5.7. Pipelining: Making the CPU faster

Our four stage CPU takes 4 cycles to execute one instruction: the first cycle is used to fetch the instruction from memory; the second to decode the instruction and read operands from the register file; the third for the ALU to execute the operation; and the fourth to write-back the ALU result to a register in the register file. To execute a sequence of N instructions takes 4 times N clock cycles, as each are executed one at a time in order by the CPU.

12 cycles to complete 3 instruction
Figure 1. Executing 3 instructions takes 12 total cycles.

Figure 1 shows three instructions taking a total of 12 cycles to execute, 4 cycles per instruction, resulting in a CPI of 4 (CPI is the average number of cycles to execute an instruction). However, the control circuitry of the CPU can be improved to achieve a better (lower) CPI value.

In considering the pattern of execution where each instruction takes 4 cycles to execute, followed by the next instruction taking 4 cycles and so on, the CPU circuitry associated with implementing each stage is only actively involved in instruction execution once every 4 cycles. For example, after the fetch stage, the fetch circuitry in the CPU is not used to perform any useful action related to executing an instruction for the next 3 clock cycles. If, however, the fetch circuitry could continue to actively execute the fetch parts of subsequent instructions in the next 3 cycles, the CPU could complete the execution of more than a single instruction every 4 cycles.

CPU pipelining is this idea of starting the execution of the next instruction before the current instruction has fully completed its execution. CPU pipelining executes instructions in order, but it allows the execution of a sequence of instructions to overlap. For example, in the first cycle the first instruction enters its fetch stage of execution. In the second cycle, the first instruction moves to its decode stage, and the second instruction simultaneously enters its fetch stage. In the third cycle, the first instruction moves to its execution stage, the second instruction to its decode stage, and the third instruction is fetched from memory. In the fourth cycle the first instruction moves to its write-back stage and completes, the second instruction moves to its execution stage, the third to its decode, and the fourth instruction enters its fetch stage. At this point, the CPU pipeline of instructions is full—​every CPU stage is actively executing program instructions where each subsequent instruction is one stage behind its predecessor. When the pipeline is full, the CPU completes the execution of one instruction every clock cycle!

pipelined execution of instructions
Figure 2. Pipelining: overlapping instruction execution to achieve 1 instruction completed per cycle. The circle indicates that the CPU has reached the steady state of completing one instruction every cycle.
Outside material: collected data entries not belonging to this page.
(** Field updates of the chain. *)
Definition set_state (s : BlockExecution) (c : Blockchain) : Blockchain :=
  mkChain (bc_params c) s (pending_transactions c) (block_tree c) (finality_tracker c)
    (bc_slashed_validators c) (epoch_snapshots c) (validator_missed_epochs c) (bc_blocks c)
    (block_hash_to_height c) (tx_hash_index c) (evm_tx_hash_index c).
Definition set_pool (l : list Transaction) (c : Blockchain) : Blockchain :=
  mkChain (bc_params c) (bc_state c) l (block_tree c) (finality_tracker c)
    (bc_slashed_validators c) (epoch_snapshots c) (validator_missed_epochs c) (bc_blocks c)
    (block_hash_to_height c) (tx_hash_index c) (evm_tx_hash_index c).
Definition set_tree (t : BlockTree) (c : Blockchain) : Blockchain :=
  mkChain (bc_params c) (bc_state c) (pending_transactions c) t (finality_tracker c)
    (bc_slashed_validators c) (epoch_snapshots c) (validator_missed_epochs c) (bc_blocks c)
    (block_hash_to_height c) (tx_hash_index c) (evm_tx_hash_index c).
Definition set_epochs (snapshots : gmap Z EpochSnapshot) (missed : gmap bytes Z) (c : Blockchain)
    : Blockchain :=
  mkChain (bc_params c) (bc_state c) (pending_transactions c) (block_tree c) (finality_tracker c)
    (bc_slashed_validators c) snapshots missed (bc_blocks c)
    (block_hash_to_height c) (tx_hash_index c) (evm_tx_hash_index c).
Definition set_blocks (l : list Block) (c : Blockchain) : Blockchain :=
  mkChain (bc_params c) (bc_state c) (pending_transactions c) (block_tree c) (finality_tracker c)
    (bc_slashed_validators c) (epoch_snapshots c) (validator_missed_epochs c) l
    (block_hash_to_height c) (tx_hash_index c) (evm_tx_hash_index c).
Definition set_indexes (i : gmap bytes Z) (j k : gmap bytes (Z * nat)) (c : Blockchain)
    : Blockchain :=
  mkChain (bc_params c) (bc_state c) (pending_transactions c) (block_tree c) (finality_tracker c)
    (bc_slashed_validators c) (epoch_snapshots c) (validator_missed_epochs c) (bc_blocks c) i j k.

Section add_block.
Context `{Sha3} `{MlDsa} `{EvmEngine} `{WasmEngine} `{HashOrder} `{!Bincode SignableTransaction}
  `{!Bincode BlockHeader} `{!Bincode ProposalKind} `{!BincodeAccountLeaf} `{!BincodeStorageLeaf}
  `{!BincodeContractLeaf} `{!Json DeployTokenParams} `{!Json TokenTransferParams}
  `{!Json TokenApproveParams} `{!Json TokenTransferFromParams} `{!Json SubmitProposalParams}
  `{!Json GovernanceVoteParams}.

(** ** Validation *)

(** The checks on the header and the block's own consistency, in order. *)
Definition check_header (now : Z) (c : Blockchain) (b parent : Block) : result ChainError () :=
  let hd := header b in
  if negb (height hd =? add64 (height (header parent)) 1)
  then Err (InvalidHeight (add64 (height (header parent)) 1) (height hd))
  else if negb (bool_decide (prev_hash hd = block_hash parent)) then Err InvalidPrevHash
  else if negb (verify_hash b) then Err InvalidBlockHash
  else if negb (verify_merkle_root b) then Err InvalidMerkleRoot
  else if negb (block_verify_signature b) then Err InvalidBlockSignature
  else if (timestamp hd <? timestamp (header parent)) ||
          (now + MAX_FUTURE_BLOCK_TIME_SECS <? timestamp hd)
  then Err (InvalidBlockTimestamp (timestamp hd) (timestamp (header parent))
              (now + MAX_FUTURE_BLOCK_TIME_SECS))
  else if negb (version hd =? protocol_version_at_height (bc_params c) (height hd))
  then Err (InvalidProtocolVersion (protocol_version_at_height (bc_params c) (height hd)) (version hd))
  else if negb (base_fee_per_gas hd =? next_base_fee_per_gas (bc_params c) parent)
  then Err (InvalidBaseFee (next_base_fee_per_gas (bc_params c) parent) (base_fee_per_gas hd))
  else Ok ().

Definition snapshot_size (c : Blockchain) (m : accounts_map) (h : Z) : Z :=
  from_option (λ s, Z.of_nat (length (es_validators s))) 0
    (snapshot_for_height c m (epoch_snapshots c) h).

Definition check_proposer (c : Blockchain) (m : accounts_map) (b parent : Block)
    : result ChainError () :=
  let hd := header b in
  ensure_validator_is_authorized c m (epoch_snapshots c) (validator_public_key hd) (height hd)
    (prev_hash hd)
    (allowed_backup_rank_for_height (height hd) (timestamp (header parent)) (timestamp hd)
       (snapshot_size c m (height hd))).

(** The loop's accumulators: hashes seen, priority fees, gas, coinbase. *)
Record TxTotals := mkTotals {
  tx_hashes : gset bytes;
  priority_fees : Z;
  total_gas_used : Z;
  found_coinbase : option Transaction;
}.

Definition totals_zero : TxTotals := mkTotals ∅ 0 0 None.

Definition apply_user (c : Blockchain) (h base_fee : Z) (tx : Transaction)
    : stM BlockExecution ChainError Z :=
  let p := bc_params c in
  apply_user_transaction tx h (unstake_delay_blocks p) (epoch_length p) (minimum_stake p) base_fee.

(** One iteration of the loop over the block's transactions. *)
Definition apply_block_transaction (c : Blockchain) (hd : BlockHeader) (index : nat)
    (tx : Transaction) (t : TxTotals) : stM BlockExecution ChainError TxTotals :=
  let chain_id := gc_chain_id (genesis_config (bc_params c)) in
  _ ← st_guard (bool_decide (tx_chain_id tx = chain_id)) (InvalidChainId chain_id (tx_chain_id tx));
  _ ← st_guard (negb (bool_decide (tx_hash tx ∈ tx_hashes t))) DuplicateTransaction;
  let seen := {[tx_hash tx]} ∪ tx_hashes t in
  if is_coinbase tx then
    _ ← st_guard (bool_decide (index = 0%nat)) InvalidCoinbase;
    _ ← st_guard (bool_decide (found_coinbase t = None)) MultipleCoinbase;
    mret (mkTotals seen (priority_fees t) (total_gas_used t) (Some tx))
  else
    gas ← apply_user c (height hd) (base_fee_per_gas hd) tx;
    let fees := saturating_add (priority_fees t)
                  (priority_fee_for_transaction tx gas (base_fee_per_gas hd)) in
    let total := saturating_add (total_gas_used t) gas in
    _ ← st_guard (total <=? block_gas_limit (bc_params c))
          (InvalidTransactionFormat "block gas limit exceeded");
    mret (mkTotals seen fees total (found_coinbase t)).

Fixpoint apply_block_transactions (c : Blockchain) (hd : BlockHeader) (index : nat)
    (txs : list Transaction) (t : TxTotals) : stM BlockExecution ChainError TxTotals :=
  match txs with
  | [] => mret t
  | tx :: txs =>
      t ← apply_block_transaction c hd index tx t;
      apply_block_transactions c hd (S index) txs t
  end.

(** What follows the loop: governance, gas accounting, coinbase. *)
Definition finish_block (c : Blockchain) (b : Block) (t : TxTotals)
    : stM BlockExecution ChainError () :=
  let hd := header b in
  s ← st_get;
  let stake := active_validator_total_stake c (accounts s) (height hd) in
  '(_, gov) ← st_lift (ok_or Panic (process_block (proposal_order (governance s)) (governance s)
     (height hd) stake (epoch_length (bc_params c))));
  _ ← st_modify (set_governance gov);
  _ ← st_guard (gas_used hd =? total_gas_used t)
        (InvalidTransactionFormat "block gas accounting mismatch");
  coinbase ← st_lift (ok_or MissingCoinbase (found_coinbase t));
  _ ← st_guard (bool_decide (tx_to coinbase =
                  address_bytes_from_public_key (validator_public_key hd))) InvalidCoinbase;
  _ ← st_guard (tx_amount coinbase =?
                  saturating_add (block_reward (bc_params c)) (priority_fees t)) InvalidCoinbase;
  m ← st_lift (apply_coinbase_transaction (accounts s) coinbase);
  st_modify (set_accounts m).

Definition check_state_root (c : Blockchain) (b : Block) (s : BlockExecution)
    : result ChainError () :=
  root ← ok_or Panic (compute_at_protocol (accounts s) (contracts s)
           (protocol_version_at_height (bc_params c) (height (header b))));
  if bool_decide (state_root (header b) = root) then Ok () else Err InvalidStateRoot.

(** [validate_block_against_state]: the projected state after the block. *)
Definition validate_block_against_state (now : Z) (c : Blockchain) (b parent : Block)
    (parent_state : BlockExecution) : result ChainError BlockExecution :=
  let hd := header b in
  _ ← check_header now c b parent;
  _ ← check_proposer c (accounts parent_state) b parent;
  let start := set_receipts ∅ (set_accounts
                 (apply_unstake_unlocks (accounts parent_state) (height hd)) parent_state) in
  let '(r, s) :=
    (t ← apply_block_transactions c hd 0 (transactions b) totals_zero;
     finish_block c b t) start in
  _ ← r;
  _ ← check_state_root c b s;
  Ok s.

(** ** Acceptance *)

(** [push_block_internal]: a block that is not the next one is only logged. *)
Definition push_block_internal (b : Block) (c : Blockchain) : Blockchain :=
  if height (header b) =? block_count c then set_blocks (bc_blocks c ++ [b]) c else c.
Figure 2 shows an example of pipelined instruction execution through our CPU. Starting with the 4th clock cycle the pipeline fills, meaning that the CPU completes the execution of one instruction every cycle, achieving a CPI of 1 (shown in the circle in Figure 2). Notice that the total number of cycles required to execute a single instruction (the instruction latency) has not decreased in pipelined execution—​it still takes 4 cycles for each instruction to execute. Instead, pipelining increases instruction throughput, or the number of instructions that the CPU can execute in a given period of time, by overlapping the execution of sequential instructions in a staggered manner, through the different stages of the pipeline.

Since the 1970s computer architects have used pipelining as a way to drastically improve the performance of microprocessors. However, pipelining comes at the cost of a more complicated CPU design than one that does not support pipelined execution. Extra storage and control circuitry is needed to support pipelining. For example, multiple instruction registers may be need to store the multiple instructions currently in the pipeline. This added complexity is almost always worth the large improvements in CPI that pipelining provides and as a result, most modern microprocessors implement pipelined execution.

The idea of pipelining is also used in other contexts in computer science to speed-up execution and is an idea applied to many non-CS applications as well. Consider, for example, the task of doing multiple loads of laundry using a single washing machine. If completing one laundry consists of four steps (washing, drying, folding and putting away clothes), then after washing the first load, the second load can go in the washing machine while the first load is in the dryer, overlapping the washing of individual laundry loads to speed-up that total time it takes to wash four loads. Factory assembly lines are another example of pipelining.

In our discussion of how a CPU executes program instructions and CPU pipelining, we use a simple 4-stage pipeline and an example ADD instruction. To execute instructions that load and store values between memory and registers, a 5-stage pipeline is used. A 5-stage pipeline includes a Memory stage for memory access: Fetch-Decode-Execute-Memory-Writeback. Different processors may have fewer or more pipeline stages than a typical 5-stage pipeline. For example, the initial ARM architecture had 3 stages (Fetch, Decode, and Execute, where the Execute stage performed both the ALU execution and the Register File writeback functionality). More recent ARM architectures have more than 5-stage pipelines. The initial Intel Pentium architectures had a 5-stage pipeline, but later architectures had significantly more pipeline stages. For example, the Intel Core i7 has a 14 stage pipeline.